Start of Block
(** * masterblog: the post store and its five request handlers

    A shallow embedding of [backend/backend_app.py], the Flask backend of
    the blog: the module-level list [POSTS] and the handlers [get_posts],
    [add_post], [delete_post], [update_post] and [search_posts].

    Conventions of the embedding.
    - The global list [POSTS] is threaded explicitly: a handler that
      mutates it takes the list and returns the new list beside its
      outcome.  Every element of [POSTS] is a dict of its own (the two
      literals of the seed, the [new_post] of [add_post], the
      [updated_post] of [update_post]), and the lists handed to [jsonify]
      are serialised before the handler returns, so no two entries alias
      and a list of records is an exact picture of the store.
    - A JSON field value is a [value]: null, a boolean, an integer or a
      string.  Arrays, objects and floating point numbers as field values
      are outside the model.  A request body is a JSON object or null.
    - Text is a [string] whose characters are read as the code points
      0..255; [lower] is Python's [str.lower] on that range.
    - An uncaught Python exception is the outcome [Raises]. *)

From Stdlib Require Import ZArith Ascii String List Sorted Permutation Lia.
From stdpp Require Import base option list sorting gmap strings pretty.

Local Open Scope Z_scope.
Local Open Scope string_scope.
Local Open Scope list_scope.

(** ** Values and posts *)

Inductive value : Type :=
  | VNull
  | VBool (b : bool)
  | VInt (n : Z)
  | VStr (s : string).

Global Instance value_eq_dec : EqDecision value.
Proof. solve_decision. Defined.

(** Python's truth value of a JSON scalar: [None], [False], [0] and [""]
    are falsy. *)
Definition truthy (v : value) : bool :=
  match v with
  | VNull => false
  | VBool b => b
  | VInt n => negb (Z.eqb n 0)
  | VStr s => negb (String.eqb s "")
  end.

(** The truth value of what [request.args.get] returns: [None] when the
    parameter is absent, else the text supplied (possibly empty). *)
Definition arg_truthy (a : option string) : bool :=
  match a with
  | None => false
  | Some s => negb (String.eqb s "")
  end.

Record post : Type := Post {
  id : Z;
  title : value;
  content : value
}.

Global Instance post_eq_dec : EqDecision post.
Proof. solve_decision. Defined.

(** [post[k]]: a post is a dict with the three keys. *)
Definition getitem (p : post) (k : string) : option value :=
  if String.eqb k "id" then Some (VInt (id p))
  else if String.eqb k "title" then Some (title p)
  else if String.eqb k "content" then Some (content p)
  else None.

Definition POSTS : list post :=
  [ Post 1 (VStr "First post") (VStr "This is the first post.");
    Post 2 (VStr "Second post") (VStr "This is the second post.") ].

(** ** Outcomes *)

Inductive exn : Type :=
  | IndexError
  | KeyError
  | TypeError
  | AttributeError.

(** What [jsonify] is given. *)
Inductive body : Type :=
  | JPosts (l : list post)
  | JPost (p : post)
  | JError (msg : string)
  | JMessage (msg : string).

Inductive outcome : Type :=
  | Response (b : body) (status : Z)
  | Raises (e : exn).

(** A computation that may raise. *)
Inductive res (A : Type) : Type :=
  | Ok (a : A)
  | Exc (e : exn).
Arguments Ok {A} a.
Arguments Exc {A} e.

Global Instance res_ret : MRet res := fun _ a => Ok a.

Global Instance res_bind : MBind res := fun _ _ f m =>
  match m with
  | Ok a => f a
  | Exc e => Exc e
  end.

(** ** Text *)

(** [str.lower] on one code point below 256: the capitals are A..Z,
    U+00C0..U+00D6 and U+00D8..U+00DE, each 32 below its small letter. *)
Definition lower_char (c : ascii) : ascii :=
  let n := N_of_ascii c in
  if ((65 <=? n) && (n <=? 90) || (192 <=? n) && (n <=? 214)
      || (216 <=? n) && (n <=? 222))%N
  then ascii_of_N (n + 32) else c.

Fixpoint lower (s : string) : string :=
  match s with
  | EmptyString => EmptyString
  | String c s' => String (lower_char c) (lower s')
  end.

Fixpoint startswith (a b : string) : bool :=
  match a, b with
  | EmptyString, _ => true
  | String x a', String y b' => Ascii.eqb x y && startswith a' b'
  | String _ _, EmptyString => false
  end.

(** [a in b] on strings. *)
Fixpoint str_in (a b : string) : bool :=
  startswith a b ||
  match b with
  | EmptyString => false
  | String _ b' => str_in a b'
  end.

(** [', '.join(l)]. *)
Fixpoint join (sep : string) (l : list string) : string :=
  match l with
  | [] => ""
  | [x] => x
  | x :: l' => x +:+ sep +:+ join sep l'
  end.

(** [str(n)] of an integer, as an f-string formats it. *)
Definition str_of_int (n : Z) : string := pretty n.

(** ** Ordering of sort keys *)

Definition as_number (v : value) : option Z :=
  match v with
  | VInt n => Some n
  | VBool b => Some (if b then 1 else 0)
  | _ => None
  end.

(** Python's [a < b], the only comparison [list.sort] makes: text against
    text by code points, numbers (booleans are numbers) against numbers,
    and [TypeError] for anything else. *)
Definition py_lt (a b : value) : res bool :=
  match a, b with
  | VStr s, VStr t => Ok (String.ltb s t)
  | _, _ =>
    match as_number a, as_number b with
    | Some m, Some n => Ok (Z.ltb m n)
    | _, _ => Exc TypeError
    end
  end.

(** ** [list.sort(key=..., reverse=...)]

    [list.sort] is a stable comparison sort that asks only [<] of the keys
    and lets an exception of [<] escape.  Its result, when it has one, is
    the stable arrangement, which insertion from the right computes too.
    On scalar keys it raises exactly when insertion does: with two or more
    entries every key meets another one, and keys of two kinds cannot be
    put in order without a comparison across the kinds. *)

Section Sort.
Context {A : Type} (key : A -> value).

(** [x] stood before every entry of the sorted [l]: it goes in front of
    the first entry that is not smaller. *)
Fixpoint insert_sorted (x : A) (l : list A) : res (list A) :=
  match l with
  | [] => Ok [x]
  | y :: l' =>
    b ← py_lt (key y) (key x);
    if b : bool then l'' ← insert_sorted x l'; Ok (y :: l'')
    else Ok (x :: y :: l')
  end.

Fixpoint sort_asc (l : list A) : res (list A) :=
  match l with
  | [] => Ok []
  | x :: l' => s ← sort_asc l'; insert_sorted x s
  end.

(** With [reverse=True] the list is reversed, sorted and reversed again,
    which keeps entries of equal key in their original order. *)
Definition list_sort (reverse : bool) (l : list A) : res (list A) :=
  if reverse then s ← sort_asc (rev l); Ok (rev s) else sort_asc l.
End Sort.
End of Block
## Required work:
Every line of the listing that includes the word "pretty" forms the answer.

## Answer area:
From stdpp Require Import base option list sorting gmap strings pretty.
Definition str_of_int (n : Z) : string := pretty n.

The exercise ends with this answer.